Problem to work on >> Where a line of the records contains the word "noValidRows", show that line.

Stored data >>
(** * Mini-Bot: a shallow embedding of main.py (FastAPI backend + Telegram bot)

    The SQLite database is modelled as one record of finite maps, one per
    table, keyed by the table's primary key.  Each HTTP/bot handler becomes a
    function from the database to a result and the database after the
    handler's [commit] (a handler that closes its connection without commit
    returns the database it started from: SQLite rolls back).  The handlers
    are modelled from the point where [verify_init_data] has produced the
    caller's id; session verification itself is the module [Session].
    Python strings are held as their UTF-8 bytes; [isdigit], [int] and
    [strip] decode them and follow CPython 3.11's Unicode tables.  Any
    channel check can be given to the handlers, and the program's own check,
    [is_member_of_channel], is modelled as well. *)

From Stdlib Require Import ZArith Lia String Ascii List Bool.
From stdpp Require Import base gmap sets sorting.

Open Scope Z_scope.

(* ------------------------------------------------------------------ *)
(** ** Tables (see [migrate]) *)

(** A row of [users].  [coins], [ads_watched] and [ad_counter] are
    [INTEGER DEFAULT 0] and every INSERT of the program either sets them or
    relies on that default, so they are never NULL and are kept as [Z];
    the TEXT / INTEGER columns without default are [option]s. *)
Record user_row := mk_user {
  username : string;
  coins : Z;
  referrer_id : option Z;
  joined_at : option string;
  ads_watched : Z;
  ad_counter : Z;
  boost_until : option string;
  last_daily : option string
}.

Record task_row := mk_task {
  title : string;
  description : string;
  link : string;
  reward : Z
}.

Record submission_row := mk_submission {
  sub_user_id : Z;
  sub_task_id : Z;
  file_path : string;
  status : string;
  submitted_at : string;
  reviewed_by : option Z;
  review_reason : option string
}.

Record db := mk_db {
  users : gmap Z user_row;
  tasks : gmap Z task_row;
  task_submissions : gmap Z submission_row;
  verifiers : gset Z;
  referrals : gset (Z * Z)
}.

(** Field updates of the rows, as the UPDATE statements write them. *)
Definition set_users (d : db) (u : gmap Z user_row) : db :=
  mk_db u (tasks d) (task_submissions d) (verifiers d) (referrals d).
Definition set_tasks (d : db) (t : gmap Z task_row) : db :=
  mk_db (users d) t (task_submissions d) (verifiers d) (referrals d).
Definition set_submissions (d : db) (s : gmap Z submission_row) : db :=
  mk_db (users d) (tasks d) s (verifiers d) (referrals d).
Definition set_referrals (d : db) (r : gset (Z * Z)) : db :=
  mk_db (users d) (tasks d) (task_submissions d) (verifiers d) r.

(** [coins = COALESCE(coins,0) + amount] *)
Definition add_coins (amount : Z) (u : user_row) : user_row :=
  mk_user (username u) (coins u + amount) (referrer_id u) (joined_at u)
    (ads_watched u) (ad_counter u) (boost_until u) (last_daily u).

(** [coins = COALESCE(coins,0) + 100, ads_watched = COALESCE(ads_watched,0) + 1] *)
Definition add_ad (amount : Z) (u : user_row) : user_row :=
  mk_user (username u) (coins u + amount) (referrer_id u) (joined_at u)
    (ads_watched u + 1) (ad_counter u) (boost_until u) (last_daily u).

(** [ad_counter = ?] *)
Definition set_ad_counter (n : Z) (u : user_row) : user_row :=
  mk_user (username u) (coins u) (referrer_id u) (joined_at u)
    (ads_watched u) n (boost_until u) (last_daily u).

(** [boost_until = ?, ad_counter = 0] *)
Definition set_boost (until : string) (u : user_row) : user_row :=
  mk_user (username u) (coins u) (referrer_id u) (joined_at u)
    (ads_watched u) 0 (Some until) (last_daily u).

(** [coins = COALESCE(coins,0) + ?, last_daily = ?] *)
Definition add_daily (amount : Z) (day : string) (u : user_row) : user_row :=
  mk_user (username u) (coins u + amount) (referrer_id u) (joined_at u)
    (ads_watched u) (ad_counter u) (boost_until u) (Some day).

(** [status = ?, reviewed_by = ?, review_reason = ?] *)
Definition set_review (st : string) (by_ : Z) (reason : string)
    (s : submission_row) : submission_row :=
  mk_submission (sub_user_id s) (sub_task_id s) (file_path s) st
    (submitted_at s) (Some by_) (Some reason).

(** [INSERT OR IGNORE]: the row is added only when the key is free. *)
Definition insert_or_ignore {V} (k : Z) (v : V) (m : gmap Z V) : gmap Z V :=
  match m !! k with
  | Some _ => m
  | None => <[k:=v]> m
  end.

(** [UPDATE users SET coins = COALESCE(coins,0) + ? WHERE user_id = ?]:
    the ledger credit of the program.  An UPDATE whose WHERE matches no row
    changes nothing, which is [alter] on a missing key. *)
Definition credit (user_id amount : Z) (d : db) : db :=
  set_users d (alter (add_coins amount) user_id (users d)).

(* ------------------------------------------------------------------ *)
(** ** Small string helpers *)

(** [s.replace("Z", "")] *)
Fixpoint strip_Z (s : string) : string :=
  match s with
  | EmptyString => EmptyString
  | String c r => if Ascii.eqb c "Z"%char then strip_Z r else String c (strip_Z r)
  end.

Definition is_ascii_digit (c : ascii) : bool :=
  let n := Ascii.nat_of_ascii c in (48 <=? n)%nat && (n <=? 57)%nat.

(** Non-empty and all ASCII digits: the decimal time stamps of the test
    environment below. *)
Fixpoint all_digits (s : string) : bool :=
  match s with
  | EmptyString => true
  | String c r => is_ascii_digit c && all_digits r
  end.

Definition isdigit (s : string) : bool :=
  match s with
  | EmptyString => false
  | _ => all_digits s
  end.

(** The value of an ASCII digit string. *)
Fixpoint int_of_digits_acc (acc : Z) (s : string) : Z :=
  match s with
  | EmptyString => acc
  | String c r => int_of_digits_acc (acc * 10 + (Z.of_nat (Ascii.nat_of_ascii c) - 48)) r
  end.

Definition int_of_digits (s : string) : Z := int_of_digits_acc 0 s.

(** *** Python [str] as UTF-8

    A Python [str] is held as the bytes of its UTF-8 encoding.  The
    operations the program applies with an ASCII argument ([split('/')],
    [rstrip('/')], [rfind('.')], the ["k=v"] joins, comparison of keys) give
    on these bytes what they give on the code points; [isdigit], [int] and
    [strip] look at the code points, decoded here. *)

Definition byte_val (b : ascii) : Z := Z.of_nat (Ascii.nat_of_ascii b).

Definition is_cont (b : ascii) : bool := (128 <=? byte_val b) && (byte_val b <? 192).

(** The bytes of each code point, left to right.  A byte that starts no
    complete sequence stands alone (it occurs in no encoded [str]). *)
Fixpoint utf8_chunks (l : list ascii) : list (list ascii) :=
  match l with
  | [] => []
  | b0 :: r =>
      if byte_val b0 <? 192 then [b0] :: utf8_chunks r
      else if byte_val b0 <? 224 then
        match r with
        | b1 :: r1 => if is_cont b1 then [b0; b1] :: utf8_chunks r1 else [b0] :: utf8_chunks r
        | [] => [[b0]]
        end
      else if byte_val b0 <? 240 then
        match r with
        | b1 :: b2 :: r2 =>
            if is_cont b1 && is_cont b2 then [b0; b1; b2] :: utf8_chunks r2
            else [b0] :: utf8_chunks r
        | _ => [b0] :: utf8_chunks r
        end
      else if byte_val b0 <? 248 then
        match r with
        | b1 :: b2 :: b3 :: r3 =>
            if is_cont b1 && is_cont b2 && is_cont b3 then [b0; b1; b2; b3] :: utf8_chunks r3
            else [b0] :: utf8_chunks r
        | _ => [b0] :: utf8_chunks r
        end
      else [b0] :: utf8_chunks r
  end.

(** The code point of one chunk; -1 for a stray byte. *)
Definition chunk_cp (c : list ascii) : Z :=
  match c with
  | [b0] => if byte_val b0 <? 128 then byte_val b0 else -1
  | [b0; b1] => (byte_val b0 - 192) * 64 + (byte_val b1 - 128)
  | [b0; b1; b2] => (byte_val b0 - 224) * 4096 + (byte_val b1 - 128) * 64 + (byte_val b2 - 128)
  | [b0; b1; b2; b3] =>
      (byte_val b0 - 240) * 262144 + (byte_val b1 - 128) * 4096 + (byte_val b2 - 128) * 64
      + (byte_val b3 - 128)
  | _ => -1
  end.

Definition code_points (s : string) : list Z :=
  map chunk_cp (utf8_chunks (list_ascii_of_string s)).

(** The Unicode database of CPython 3.11 (Unicode 14.0).  The decimal
    digits ([c.isdecimal()], general category Nd) come in runs of ten
    consecutive code points of values 0..9; these are the runs' zeros. *)
Definition DECIMAL_ZEROS : list Z :=
  [48; 1632; 1776; 1984; 2406; 2534; 2662; 2790; 2918; 3046; 3174; 3302; 3430; 3558; 3664;
   3792; 3872; 4160; 4240; 6112; 6160; 6470; 6608; 6784; 6800; 6992; 7088; 7232; 7248; 42528;
   43216; 43264; 43472; 43504; 43600; 44016; 65296; 66720; 68912; 69734; 69872; 69942; 70096;
   70384; 70736; 70864; 71248; 71360; 71472; 71904; 72016; 72784; 73040; 73120; 92768; 92864;
   93008; 120782; 120792; 120802; 120812; 120822; 123200; 123632; 125264; 130032].

(** The characters with a digit value that are not decimal (superscripts,
    subscripts, circled and parenthesized digits, ...): [c.isdigit()] holds
    and [int(c)] raises. *)
Definition DIGIT_ONLY_RANGES : list (Z * Z) :=
  [(178, 179); (185, 185); (4969, 4977); (6618, 6618); (8304, 8304); (8308, 8313);
   (8320, 8329); (9312, 9320); (9332, 9340); (9352, 9360); (9450, 9450); (9461, 9469);
   (9471, 9471); (10102, 10110); (10112, 10120); (10122, 10130); (68160, 68163);
   (69216, 69224); (69714, 69722); (127232, 127242)].

(** [unicodedata.decimal(c)], [None] for a non-decimal character. *)
Definition decimal_value (cp : Z) : option Z :=
  match List.find (fun z => (z <=? cp) && (cp <=? z + 9)) DECIMAL_ZEROS with
  | Some z => Some (cp - z)
  | None => None
  end.

Definition py_char_isdigit (cp : Z) : bool :=
  match decimal_value cp with
  | Some _ => true
  | None => existsb (fun r => (fst r <=? cp) && (cp <=? snd r)) DIGIT_ONLY_RANGES
  end.

(** [s.isdigit()]: non-empty, every character with a digit value. *)
Definition py_isdigit (s : string) : bool :=
  match code_points s with
  | [] => false
  | cps => forallb py_char_isdigit cps
  end.

(** [sys.int_info.default_max_str_digits]. *)
Definition INT_MAX_STR_DIGITS : nat := 4300.

Fixpoint decimal_acc (acc : Z) (cps : list Z) : option Z :=
  match cps with
  | [] => Some acc
  | c :: r => match decimal_value c with
              | Some v => decimal_acc (acc * 10 + v) r
              | None => None
              end
  end.

(** [int(s)] for a string [s] that passed [isdigit] (so without sign,
    blanks or underscores): every character is read by its decimal value;
    [None] is the ValueError for a non-decimal character such as '²' or for
    more than 4300 digits. *)
Definition py_int_digits (s : string) : option Z :=
  let cps := code_points s in
  if (INT_MAX_STR_DIGITS <? length cps)%nat then None else decimal_acc 0 cps.

(** [c.isspace()] (CPython's [Py_UNICODE_ISSPACE]): the characters that
    [str.strip()] removes. *)
Definition WHITESPACE : list Z :=
  [9; 10; 11; 12; 13; 28; 29; 30; 31; 32; 133; 160; 5760; 8192; 8193; 8194; 8195; 8196;
   8197; 8198; 8199; 8200; 8201; 8202; 8232; 8233; 8239; 8287; 12288].

Definition py_isspace (cp : Z) : bool := existsb (Z.eqb cp) WHITESPACE.

(** Domain constants of the handlers. *)
Definition AD_REWARD : Z := 100.
Definition DAILY_REWARD : Z := 50.
Definition REFERRAL_BONUS : Z := 200.
Definition START_COINS : Z := 100.
(** [timedelta(hours=2)]; time stamps are microseconds since the epoch. *)
Definition TWO_HOURS : Z := 2 * 3600 * 1000000.

Section Handlers.

(** The environment of the handlers: the datetime conversions, the
    channel check [is_member_of_channel] and the [ADMIN_IDS] list.  The
    check is a parameter so that the handlers' logic can be read for any
    answer of Telegram; the program's own check, [is_member_of_channel]
    after the machine below, answers [false] for every user. *)
Variable fromisoformat : string -> option Z.  (* datetime.fromisoformat, None when it raises *)
Variable isoformat : Z -> string.             (* datetime.isoformat() *)
Variable date_isoformat : Z -> string.        (* utcnow().date().isoformat() *)
Variable is_member_of_channel : Z -> bool.
Variable ADMIN_IDS : list Z.

(** Boost test of [review_submission] (the same test as [balance]):
    [if brow and brow[0]: try: until = fromisoformat(brow[0].replace("Z",""));
    if until > utcnow(): if_b = True  except: if_b = False]. *)
Definition boost_active (now : Z) (bu : option string) : bool :=
  match bu with
  | None => false
  | Some s =>
      if String.eqb s "" then false
      else match fromisoformat (strip_Z s) with
           | Some until => Z.ltb now until
           | None => false
           end
  end.

Definition is_authorized (uid : Z) (d : db) : bool :=
  existsb (Z.eqb uid) ADMIN_IDS || bool_decide (uid ∈ verifiers d).

Inductive review_result :=
| ReviewHTTPError (code : Z) (detail : string)
| ReviewAlready                      (* {"ok": False, "error": "already reviewed"} *)
| ReviewApproved (awarded : Z)       (* {"ok": True, "awarded": reward} *)
| ReviewRejected.                    (* {"ok": True, "msg": "Rejected"} *)

(** [review_submission], after [verify_init_data] gave the caller [uid]. *)
Definition review_submission (now uid sub_id : Z) (action reason : string)
    (d : db) : review_result * db :=
  if (sub_id =? 0) || negb (String.eqb action "approve" || String.eqb action "reject")
  then (ReviewHTTPError 400 "init_data, submission_id and valid action required", d)
  else if negb (is_authorized uid d)
  then (ReviewHTTPError 403 "Not authorized", d)
  else match task_submissions d !! sub_id with
  | None => (ReviewHTTPError 404 "Not found", d)
  | Some row =>
      let target_uid := sub_user_id row in
      let task_id := sub_task_id row in
      if negb (String.eqb (status row) "pending") then (ReviewAlready, d)
      else if String.eqb action "approve" then
        let base := match tasks d !! task_id with Some r => reward r | None => 0 end in
        let if_b := match users d !! target_uid with
                    | Some brow => boost_active now (boost_until brow)
                    | None => false
                    end in
        let reward' := if if_b then base * 2 else base in
        let d1 := credit target_uid reward' d in
        let d2 := set_submissions d1
                    (alter (set_review "approved" uid reason) sub_id (task_submissions d1)) in
        (ReviewApproved reward', d2)
      else
        (ReviewRejected,
         set_submissions d (alter (set_review "rejected" uid reason) sub_id (task_submissions d)))
  end.
Definition validatePostalCode (postalCode : option jsstring) : validation :=
  match postalCode with
  | None => invalid (lit "Postal code is required")
  | Some postalCode =>
      if (strlen postalCode =? 0)%Z then invalid (lit "Postal code is required")
      else if (strlen postalCode >? postal_code_maxLength VALIDATION)%Z
      then invalid (lit "Postal code must be less than "
                      ++ showZ (postal_code_maxLength VALIDATION)
                      ++ lit " characters")
      else if negb (postal_code_pattern VALIDATION postalCode)
      then invalid (lit "Postal code contains invalid characters")
      else ok
  end.

(** The year the validator reads: [parseInt(birthday.split("-")[0], 10)]. *)
Definition birthYear (birthday : jsstring) : option Z :=
  parseInt10 (hd [] (split 45 birthday)).

Definition validateBirthday (birthday : option jsstring) : validation :=
  match birthday with
  | None => invalid (lit "Birthday is required")
  | Some birthday =>
      if (strlen birthday =? 0)%Z then invalid (lit "Birthday is required")
      else if negb (birthday_pattern VALIDATION birthday)
      then invalid (lit "Birthday must be in YYYY-MM-DD format")
      else
        let year := birthYear birthday in
        if numLt year (birthday_minYear VALIDATION)
           || numGt year (birthday_maxYear VALIDATION)
        then invalid (lit "Birth year must be between "
                        ++ showZ (birthday_minYear VALIDATION)
                        ++ lit " and "
                        ++ showZ (birthday_maxYear VALIDATION))
        else ok
  end.

Definition generateEmail (name : jsstring) : jsstring :=
  let cleanName :=
    replaceWsRuns false
      (filter letterOrSpace (trim (toLowerCase name))) in
  cleanName ++ lit "@company.com".

Definition isNameHeader (h : jsstring) : bool :=
  includes h (lit "name") || streq h (lit "full_name")
  || streq h (lit "fullname").

Definition isPostalHeader (h : jsstring) : bool :=
  includes h (lit "postal") || includes h (lit "zip")
  || streq h (lit "postal_code") || streq h (lit "postalcode").

Definition isBirthdayHeader (h : jsstring) : bool :=
  includes h (lit "birth") || includes h (lit "dob")
  || streq h (lit "birthday") || streq h (lit "date_of_birth").

Definition rowError (i : Z) (v : validation) : jsstring :=
  lit "Row " ++ showZ i ++ lit ": " ++ unwrap (error v).

(** The fields of one data line: [line.split(",").map(sanitizeCSVValue)]. *)
Definition fieldsOf (line : jsstring) : list jsstring :=
  map sanitizeCSVValue (split 44 line).

(** One turn of the row loop on a non-blank line: the error to push, or
    the row to push. *)
Definition checkRow (nameIndex postalIndex birthdayIndex i : Z)
  (line : jsstring) : jsstring + CSVRow :=
  let values := fieldsOf line in
  let name := at_ values nameIndex in
  let postal_code := at_ values postalIndex in
  let birthday := at_ values birthdayIndex in
  let nameValidation := validateName name in
  if negb (valid nameValidation) then inl (rowError i nameValidation)
  else
    let postalValidation := validatePostalCode postal_code in
    if negb (valid postalValidation) then inl (rowError i postalValidation)
    else
      let birthdayValidation := validateBirthday birthday in
      if negb (valid birthdayValidation)
      then inl (rowError i birthdayValidation)
      else inr {| name := name; postal_code := postal_code;
                  birthday := birthday |}.

(** The loop [for (i = 1; i < lines.length; i++)] over the data lines
    [lines[i], lines[i+1], ...]: the arrays [rows] and [errors] in push
    order. *)
Fixpoint rowLoop (nameIndex postalIndex birthdayIndex i : Z)
  (dataLines : list jsstring) : list CSVRow * list jsstring :=
  match dataLines with
  | [] => ([], [])
  | l :: rest =>
      let line := trim l in
      let rest' := rowLoop nameIndex postalIndex birthdayIndex (i + 1) rest in
      if isEmpty line then rest'
      else match checkRow nameIndex postalIndex birthdayIndex i line with
           | inl e => (fst rest', e :: snd rest')
           | inr row => (row :: fst rest', snd rest')
           end
  end.

(** [csvContent.trim().split("\n").filter(line => line.trim().length > 0)] *)
Definition linesOf (csvContent : jsstring) : list jsstring :=
  filter (fun line => (strlen (trim line) >? 0)%Z)
    (split 10 (trim csvContent)).

(** [headerLine.split(",").map(h => sanitizeCSVValue(h).toLowerCase())] *)
Definition headersOf (headerLine : jsstring) : list jsstring :=
  map (fun h => toLowerCase (sanitizeCSVValue h)) (split 44 headerLine).

Definition missingName : jsstring :=
  lit "name (e.g., 'name', 'full_name', 'fullname')".
Definition missingPostal : jsstring :=
  lit "postal code (e.g., 'postal_code', 'zip', 'postal')".
Definition missingBirthday : jsstring :=
  lit "birthday (e.g., 'birthday', 'birth', 'dob', 'date_of_birth')".

Definition tooLarge : jsstring :=
  lit "CSV file is too large. Maximum size is "
  ++ showZ (maxFileSize VALIDATION / (1024 * 1024)) ++ lit "MB".
Definition needsDataRow : jsstring :=
  lit "CSV must contain headers and at least one data row".
Definition tooManyRows : jsstring :=
  lit "CSV has too many rows. Maximum is "
  ++ showZ (maxRows VALIDATION) ++ lit " rows".

Definition missingColumns (nameIndex postalIndex birthdayIndex : Z)
  : list jsstring :=
  (if (nameIndex =? -1)%Z then [missingName] else [])
  ++ (if (postalIndex =? -1)%Z then [missingPostal] else [])
  ++ (if (birthdayIndex =? -1)%Z then [missingBirthday] else []).

Definition missingColumnsError (missing headers : list jsstring) : jsstring :=
  lit "CSV is missing required columns: " ++ join (lit ", ") missing
  ++ lit ". Found columns: " ++ join (lit ", ") headers.

Definition noValidRows (errors : list jsstring) : jsstring :=
  lit "No valid data rows found in CSV. "
  ++ (if (Z.of_nat (length errors) >? 0)%Z
      then lit "Errors: " ++ join (lit "; ") (firstn 3 errors)
      else []).

Definition parseCSV (csvContent : jsstring) : outcome (list CSVRow) :=
  if (strlen csvContent >? maxFileSize VALIDATION)%Z then Throw tooLarge
  else
    let lines := linesOf csvContent in
    if (Z.of_nat (length lines) <? 2)%Z then Throw needsDataRow
    else if (Z.of_nat (length lines) - 1 >? maxRows VALIDATION)%Z
    then Throw tooManyRows
    else
      let headerLine := hd [] lines in
      let headers := headersOf headerLine in
      let nameIndex := findIndex isNameHeader headers in
      let postalIndex := findIndex isPostalHeader headers in
      let birthdayIndex := findIndex isBirthdayHeader headers in
      if (nameIndex =? -1)%Z || (postalIndex =? -1)%Z
         || (birthdayIndex =? -1)%Z
      then Throw (missingColumnsError
                    (missingColumns nameIndex postalIndex birthdayIndex)
                    headers)
      else
        let '(rows, errors) :=
          rowLoop nameIndex postalIndex birthdayIndex 1 (tl lines) in
        if (Z.of_nat (length rows) =? 0)%Z then Throw (noValidRows errors)
        else Return rows.

End Strict.

(** ** The request handler: platform, database and effects *)

(** [s.replace(pat, "")] for a non-empty string pattern: the first
    occurrence goes. *)
Fixpoint removeFirst (pat s : jsstring) : jsstring :=
  if startsWith pat s then skipn (length pat) s
  else match s with
       | [] => []
       | c :: r => c :: removeFirst pat r
       end.

Inductive app_role : Type := admin | user.

Definition isAdmin (r : app_role) : bool :=
  match r with admin => true | user => false end.

(** A record handed to [insert] on [imported_users]. *)
Record ImportedUser : Type := {
  imported_by : jsstring;
  iu_full_name : option jsstring;
  iu_postal_code : option jsstring;
  iu_birthday : option jsstring;
  iu_generated_email : jsstring;
  iu_generated_password : jsstring
}.

Record Database : Type := {
  user_roles : list (jsstring * app_role);
  imported_users : list ImportedUser
}.

(** What the hosted services answer during one request. *)
Record Platform : Type := {
  (** [supabase.auth.getUser(token)]: the user's id; [None] stands for an
      auth error or no user. *)
  authUser : jsstring -> option jsstring;
  (** the error of the [user_roles] query, if it fails *)
  roleQueryError : option jsstring;
  (** the error of the insert, if it fails *)
  insertError : list ImportedUser -> option jsstring;
  (** the random source behind [crypto.getRandomValues] *)
  entropy : nat -> N
}.

Inductive event : Type :=
| AuthLookup (token : jsstring)
| RoleQuery (user_id : jsstring)
| ReadBody
| ParseCSV (csvContent : jsstring)
| Insert (records : list ImportedUser).

Record World : Type := {
  db : Database;
  drawn : nat;           (* random bytes consumed so far *)
  trace : list event     (* what the handler has done, oldest first *)
}.

Record Request : Type := {
  method : jsstring;
  authorization : option jsstring;
  (** [await req.json()] and its [csvContent] field: [Throw] when the body
      is not JSON, [None] when the field is absent. *)
  json : outcome (option jsstring)
}.

Inductive ResponseBody : Type :=
| NoBody
| ErrorBody (message : jsstring)
| SuccessBody (users : list GeneratedUser) (count : Z).

Record Response : Type := { status : Z; body : ResponseBody }.

(** State and exceptions of the handler's [try] block. *)
Definition M (A : Type) : Type := World -> outcome A * World.

Definition ret {A} (a : A) : M A := fun w => (Return a, w).
Definition throw {A} (message : jsstring) : M A := fun w => (Throw message, w).
Definition bind {A B} (m : M A) (k : A -> M B) : M B :=
  fun w => match m w with
           | (Return a, w') => k a w'
           | (Throw e, w') => (Throw e, w')
           end.
Definition lift {A} (o : outcome A) : M A := fun w => (o, w).
Definition tell (e : event) : M unit :=
  fun w => (Return tt, {| db := db w; drawn := drawn w;
                          trace := trace w ++ [e] |}).

Notation "x <- m ;; k" := (bind m (fun x => k))
  (at level 61, m at next level, right associativity).
Notation "m ;;; k" := (bind m (fun _ => k))
  (at level 61, right associativity).

Fixpoint mapM {A B} (f : A -> M B) (l : list A) : M (list B) :=
  match l with
  | [] => ret []
  | x :: r => y <- f x ;; ys <- mapM f r ;; ret (y :: ys)
  end.

(** Calling a string method on a value that may be [undefined]. *)
Definition typeError (methodName : string) : jsstring :=
  lit "Cannot read properties of undefined (reading '"
  ++ lit methodName ++ lit "')".

Definition getUser (p : Platform) (token : jsstring) : M (option jsstring) :=
  tell (AuthLookup token) ;;; ret (authUser p token).

(** [from('user_roles').select('role').eq('user_id', id).eq('role',
    'admin').maybeSingle()] *)
Definition holdsAdmin (d : Database) (user_id : jsstring) : bool :=
  existsb (fun r => streq (fst r) user_id && isAdmin (snd r)) (user_roles d).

Your solution >>
Definition noValidRows (errors : list jsstring) : jsstring :=
        if (Z.of_nat (length rows) =? 0)%Z then Throw (noValidRows errors)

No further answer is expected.